I definitely think it’s where it needs to be. Sometimes it’s a little weird when you turn on the radio and you’re like, “Oh, this person did a reggae song? Cool. Is this what we’re doing now?” At first it was like, “Oh, yeah, I really fuck with this,” and then now it’s just like, “Oh…”

It’s normal.

Yeah, it’s normal. But everyone can’t do a reggae song. You’re literally from Iowa. You’re literally born and raised in Iowa, what are you doing?

Do you feel like there’s any pressure to outdo the other songs that are adjacent to your single “U Don’t Know”?

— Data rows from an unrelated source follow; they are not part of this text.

(** C6, amended.  On a registry entry whose stops all resolve and carry a
    stored label, the sync leaves the registry as it is, and a second sync
    leaves the registry and every document as the first left them: it still
    sends one update for each stop, with the flags the stop already has and
    without a name.  In every sync the update of a stop carries a name
    exactly when the name of its Region differs from the desired one. *)
Theorem second_sync_changes_nothing
    (elevatorId homeUuid : string) (w : World) (master : Master) :
  userIsGM w = true -> elevatorId <> "" ->
  links w !! elevatorId = Some master ->
  let stops := normalizeStops (m_stops master) in
  stops <> [] ->
  (forall s, s ∈ stops ->
     label s <> "" /\ exists d, docs w !! uuid s = Some (IsRegion d)) ->
  let w1 := syncElevatorNetwork elevatorId homeUuid w in
  let w2 := syncElevatorNetwork elevatorId homeUuid w1 in
  links w1 = links w
  /\ links w2 = links w1
  /\ docs w2 = docs w1
  /\ (exists updates,
        writes w2 = (writes w1 ++ updates)%list
        /\ Forall2
             (fun stop update =>
                exists d1,
                  docs w1 !! uuid stop = Some (IsRegion d1)
                  /\ update
                     = UpdateRegion (uuid stop) (getElevatorFlags d1) None)
             stops updates)
  /\ (forall cleaned home homeLabel allowed stop d,
        exists flags rest,
          stopWrites elevatorId master cleaned home homeLabel allowed stop d
          = UpdateRegion (uuid stop) flags
              (if String.eqb (r_name d)
                    (desiredNameOf elevatorId cleaned stop d)
               then None
               else Some (desiredNameOf elevatorId cleaned stop d))
            :: rest).
Proof.
  intros Hgm Hid Hm stops Hne Hstored w1 w2.
  set (home := homeOf homeUuid master stops).
  set (homeLabel := homeLabelOf home stops).
  set (allowed := list_to_set (map uuid stops) : gset string).
  assert (Hnd : NoDup (map uuid stops)) by apply normalizeFrom_NoDup.
  (* the first sync *)
  assert (C0 : resolveStops w stops = stops) by now apply resolveStops_stored.
  assert (Hne0 : resolveStops w (normalizeStops (m_stops master)) <> [])
    by (fold stops; now rewrite C0).
  destruct (sync_result elevatorId homeUuid w master Hgm Hid Hm Hne0)
    as (L1 & O1 & S1).
  fold stops w1 in L1, O1, S1. rewrite C0 in L1, O1, S1.
  fold home homeLabel allowed in S1.
  assert (L1' : links w1 = links w).
  { rewrite L1. unfold linksAfter. now rewrite bool_decide_eq_false_2 by tauto. }
  assert (G1 : userIsGM w1 = true).
  { subst w1. unfold syncElevatorNetwork.
    rewrite Hgm, (proj2 (truthy_true _) Hid), Hm. cbn [negb]. fold stops.
    rewrite C0.
    destruct (bool_decide (length stops = 0%nat)); [exact Hgm|].
    rewrite bool_decide_eq_false_2 by tauto.
    destruct (loop_result elevatorId master stops home homeLabel allowed
                stops w Hnd) as (_ & G & _).
    exact (eq_trans G Hgm). }
  assert (Hm1 : links w1 !! elevatorId = Some master) by now rewrite L1'.
  (* the desired name of a stop does not depend on its document *)
  assert (Hdesired : forall stop, stop ∈ stops -> forall d d',
            desiredNameOf elevatorId stops stop d
            = desiredNameOf elevatorId stops stop d').
  { intros stop Hstop d d'.
    destruct (Hstored stop Hstop) as [Hlabel _].
    destruct (list_elem_of_lookup_1 _ _ Hstop) as [i Hi].
    pose proof (findIndex_lookup stops i stop Hnd Hi) as Hidx.
    unfold desiredNameOf, stopLabelOf.
    now rewrite Hidx, Hi, !(orElse_truthy _ _ Hlabel). }
  (* the second sync *)
  assert (Hstored1 : forall s, s ∈ stops ->
            label s <> "" /\ exists d, docs w1 !! uuid s = Some (IsRegion d)).
  { intros s Hs. destruct (Hstored s Hs) as [Hl _]. split; [exact Hl|].
    destruct (S1 s Hs) as (d & _ & Hd). eauto. }
  assert (C1 : resolveStops w1 stops = stops) by now apply resolveStops_stored.
  assert (Hne1 : resolveStops w1 (normalizeStops (m_stops master)) <> [])
    by (fold stops; now rewrite C1).
  destruct (sync_result elevatorId homeUuid w1 master G1 Hid Hm1 Hne1)
    as (L2 & O2 & S2).
  fold stops w2 in L2, O2, S2. rewrite C1 in L2, O2, S2.
  fold home homeLabel allowed in S2.
  split; [exact L1'|]. split.
  { rewrite L2. unfold linksAfter. now rewrite bool_decide_eq_false_2 by tauto. }
  split; [|split].
  - apply map_eq. intros u.
    destruct (decide (u ∈ map uuid stops)) as [Hu|Hu]; [|now apply O2].
    apply list_elem_of_fmap in Hu as (stop & -> & Hstop).
    destruct (S1 stop Hstop) as (d0 & _ & Hd1).
    destruct (S2 stop Hstop) as (d1 & Hd1' & Hd2).
    rewrite Hd1 in Hd1'. injection Hd1' as <-.
    rewrite Hd2, Hd1. do 2 f_equal.
    apply synced_again. intros d. now apply Hdesired.
  - pose proof (sync_writes_unpruned elevatorId homeUuid w1 master G1 Hid Hm1)
      as W.
    cbn zeta in W. fold stops in W. specialize (W Hne C1).
    fold w2 home homeLabel allowed in W. rewrite W.
    destruct (rounds_of_one_write
                (roundWrites elevatorId master stops home homeLabel allowed
                   (docs w1))
                (fun stop update =>
                   exists d1,
                     docs w1 !! uuid stop = Some (IsRegion d1)
                     /\ update
                        = UpdateRegion (uuid stop) (getElevatorFlags d1) None)
                stops) as (ups & -> & Hups).
    + intros stop Hstop. destruct (S1 stop Hstop) as (d0 & _ & Hd1).
      eexists. split; [|eexists; split; [exact Hd1|reflexivity]].
      unfold roundWrites. rewrite Hd1.
      apply synced_again. intros d. now apply Hdesired.
    + now exists ups.
  - intros. apply update_names_only_when_different.
Qed.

No. I definitely didn’t feel like there was anything to worry about. A lot of people do, because they’re just like, “Oh, you’re reggae and this person’s doing reggae and blah, blah, blah.” There’s so many people in the world, and there’s so many actual Caribbean people [that] there can be more than one reggae artist out there. And I’m not a reggae artist, I’m just an artist who happens to be Jamaican.

“…half people know Justine Skye the person, and then half people know Justine Skye the singer. Sometimes they don’t even know that it’s the same person.”

Who were some people that you would really want to work with, or who you are working with on the album?

I’m working with The-Dream and Tricky Stewart. They’re amazing. We’re going to drop a project soon, before the album. Boi-1da. He’s a dope producer. He has a track, which is a reggae song [laughs].  It’s one of my favorites too, and I sample Joanne the Scammer on it and everything.

Oh wow. I really love that. You should have her in the video.

She won’t respond to my DM’s though.

What? She’s huge. She has a freaking cover story on The FADER.

I know. She DM’d me one time, and she was like, “Hey, girl, let’s go get manicures and pedicures,” and I was like, “Let’s do it.” And then now she just blew up. But you know how it goes [laughs].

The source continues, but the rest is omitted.